Голова кружилась, и в глазах темнело так, что казалось вот-вот сделается дурно. Встал, подошел к дивану и лег; закрыл глаза; не спал, но, как во сне, видел: почтовая дорога на станции Васильевке, в 25 верстах от города Орехова, где проезжал третьего дня; тут встретил его фельдъегерь Масков с депешами из Петербурга и Таганрога; государь велел ему ехать за ним, хотел послать вперед со следующей станции в Таганрог с письмом к государыне; сел в коляску и поехал. Дорога поворачивала круто, с горы вниз, к мосту на речке. Благополучно спустился, переехал через мост и подымался шагом на тот берег. Масков тоже сел на курьерскую тройку, крикнул ямщику: «пошел!» и замахнулся на него саблею с тем ошалелым ухарством, которое свойственно фельдъегерям; должно быть, выпил на станции. Ямщик погнал; тройка подхватила с места и понесла с горы; но при повороте на мост ямщик не управил, налетел на кочку, телега подпрыгнула, так что Масков вылетел, кувыркнулся в воздухе и со всего размаха ударился тычком головою о камень. Государь увидел, ахнул и велел Тарасову бежать на помощь к упавшему. А на следующей станции, в Орехове, Тарасов доложил, что Масков умер на месте от сотрясения мозга с переломом черепа. Тогда уже начинался озноб, а при докладе Тарасова усилился так, что зуб на зуб не попадал. «А что, если бы я, – подумал государь, – отправил Маскова вперед с письмом к государыне? Написал бы так: „Je vous envoye Maskoff et je le suis de près. Посылаю вам Маскова и следую за ним тотчас“. Ведь было бы то же, как свечи днем, – к покойнику…»
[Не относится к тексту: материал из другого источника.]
(* ===== verification/Url.v ===== *)
(** * net/url

    URLs and query strings as far as the server and the magnet parser read and
    write them: [Parse] up to the scheme and the raw query, query strings as
    pairs in order ([ParseQuery]) and as a map ([Query], [Values]), and the
    encoding of a map ([Encode]). What an authority must look like is left to
    a parameter, because no URL of the program has one. [Query_Encode]: a map
    that was encoded is read back. *)

From S2P Require Import Prelude GoErrors Infohash Json.
From Stdlib Require Import ZArith Lia Ascii String.
From stdpp Require Import base gmap strings list.

Local Open Scope Z_scope.

(** What [net/url] says of the authority of a URL with a scheme. *)
Class UrlEnv : Type := {
  parse_authority : string -> string -> option error;
}.

(** Every byte of a string. *)
Fixpoint all_chars (P : ascii -> bool) (s : string) : bool :=
  match s with
  | "" => true
  | String c r => P c && all_chars P r
  end.

Lemma all_chars_app P a b : all_chars P (a +:+ b) = all_chars P a && all_chars P b.
Proof. induction a as [|c a IH]; [done|]. rewrite str_app_cons. simpl. by rewrite IH, andb_assoc. Qed.

Lemma all_chars_impl P Q s : (forall c, P c = true -> Q c = true) -> all_chars P s = true -> all_chars Q s = true.
Proof.
  intros H. induction s as [|c s IH]; [done|]. simpl. intros [Hc Hs]%andb_true_iff.
  by rewrite H, IH.
Qed.

Lemma all_chars_concat P sep l :
  all_chars P sep = true -> Forall (fun s => all_chars P s = true) l -> all_chars P (String.concat sep l) = true.
Proof.
  intros Hsep. induction 1 as [|s l Hs Hl IH]; [done|]. destruct l as [|s' l]; [done|].
  change (all_chars P (s +:+ sep +:+ String.concat sep (s' :: l)) = true).
  by rewrite !all_chars_app, Hs, Hsep, IH.
Qed.

(** [String.concat] of a list that is not empty. *)
Lemma str_concat_cons sep s l : l <> [] -> String.concat sep (s :: l) = s +:+ sep +:+ String.concat sep l.
Proof. by destruct l. Qed.

Module url.

(** [strings.Cut] at the first byte [sep]. *)
Fixpoint cut (sep : ascii) (s : string) : string * string * bool :=
  match s with
  | "" => ("", "", false)
  | String c r =>
      if decide (c = sep) then ("", r, true)
      else let '(a, b, found) := cut sep r in (String c a, b, found)
  end.

Fixpoint contains (sep : ascii) (s : string) : bool :=
  match s with
  | "" => false
  | String c r => if decide (c = sep) then true else contains sep r
  end.

(** [url.QueryUnescape] *)
Fixpoint query_unescape (s : string) : result string :=
  match s with
  | "" => Ok ""
  | String "%" r =>
      match r with
      | String a (String b r') =>
          match json.hex_val a, json.hex_val b with
          | Some x, Some y => outcome_map (String (json.char (x * 16 + y))) (query_unescape r')
          | _, _ => Err (EOpaque ("invalid URL escape " +:+ quote ("%" +:+ String a (String b ""))))
          end
      | _ => Err (EOpaque ("invalid URL escape " +:+ quote s))
      end
  | String "+" r => outcome_map (String " ") (query_unescape r)
  | String c r => outcome_map (String c) (query_unescape r)
  end.

(** One setting of a query: the pair, nothing, or an error. *)
Definition parse_setting (key : string) : result (option (string * string)) :=
  if contains ";" key then Err (EOpaque "invalid semicolon separator in query")
  else if decide (key = "") then Ok None
  else
    let '(k, v, _) := cut "=" key in
    match query_unescape k with
    | Err e => Err e
    | Ok k' =>
        match query_unescape v with
        | Err e => Err e
        | Ok v' => Ok (Some (k', v'))
        end
    end.

(** The settings separated by ampersands. *)
Fixpoint settings (s : string) : list string :=
  match s with
  | "" => [""]
  | String c r =>
      match settings r with
      | x :: l => if decide (c = "&"%char) then "" :: x :: l else String c x :: l
      | [] => []
      end
  end.

(** [url.ParseQuery]: the values in order and the first error; a bad setting is
    skipped. *)
Fixpoint parse_settings (l : list string) : list (string * string) * option error :=
  match l with
  | [] => ([], None)
  | s :: l' =>
      let '(vs, e) := parse_settings l' in
      match parse_setting s with
      | Err e' => (vs, Some e')
      | Ok None => (vs, e)
      | Ok (Some kv) => (kv :: vs, e)
      end
  end.

Definition ParseQuery (s : string) : list (string * string) * option error := parse_settings (settings s).

(** [Values.Get]: the first value of a key. *)
Definition get (vs : list (string * string)) (key : string) : string :=
  match find (fun kv => bool_decide (fst kv = key)) vs with
  | Some kv => snd kv
  | None => ""
  end.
Теперь, лежа на диване с закрытыми глазами, видел, как Масков падает и слышит костяной стук, треск черепа. «Вот отчего голова так болит, от этого костяного треска трещит голова… Какая гадость! Уж лучше встать…»
Встал, подошел к столу и опять начал разбирать бумаги; долго чего-то искал; наконец нашел: безымянное письмо, один из тех нелепых доносов, которых он так много получал в последнее время. Помнил его почти наизусть; не надо бы больше читать; но не мог удержаться.
...«Ваше императорское величество! В Священном писании, а именно в 81-м псалме о владыках и царях земных сказано: бози есте и сынове Вышняго вси; вы же яко человецы умрете. Государь! верноподданным вашим известно, что, хотя вы и великий самодержец, но богом земным себя не почитаете и даже воспретили то указом Св. Синоду во всех церквах, публично, ибо смертный час помните.
Ваше величество, как верноподданный и хотя тайный, но истинный друг ваш и сын отечества, умоляю вас именем Вышнего, помните сей час, – помните ныне больше, чем когда-либо, ибо оный уже наступает: адские замыслы извергов уже совершаются».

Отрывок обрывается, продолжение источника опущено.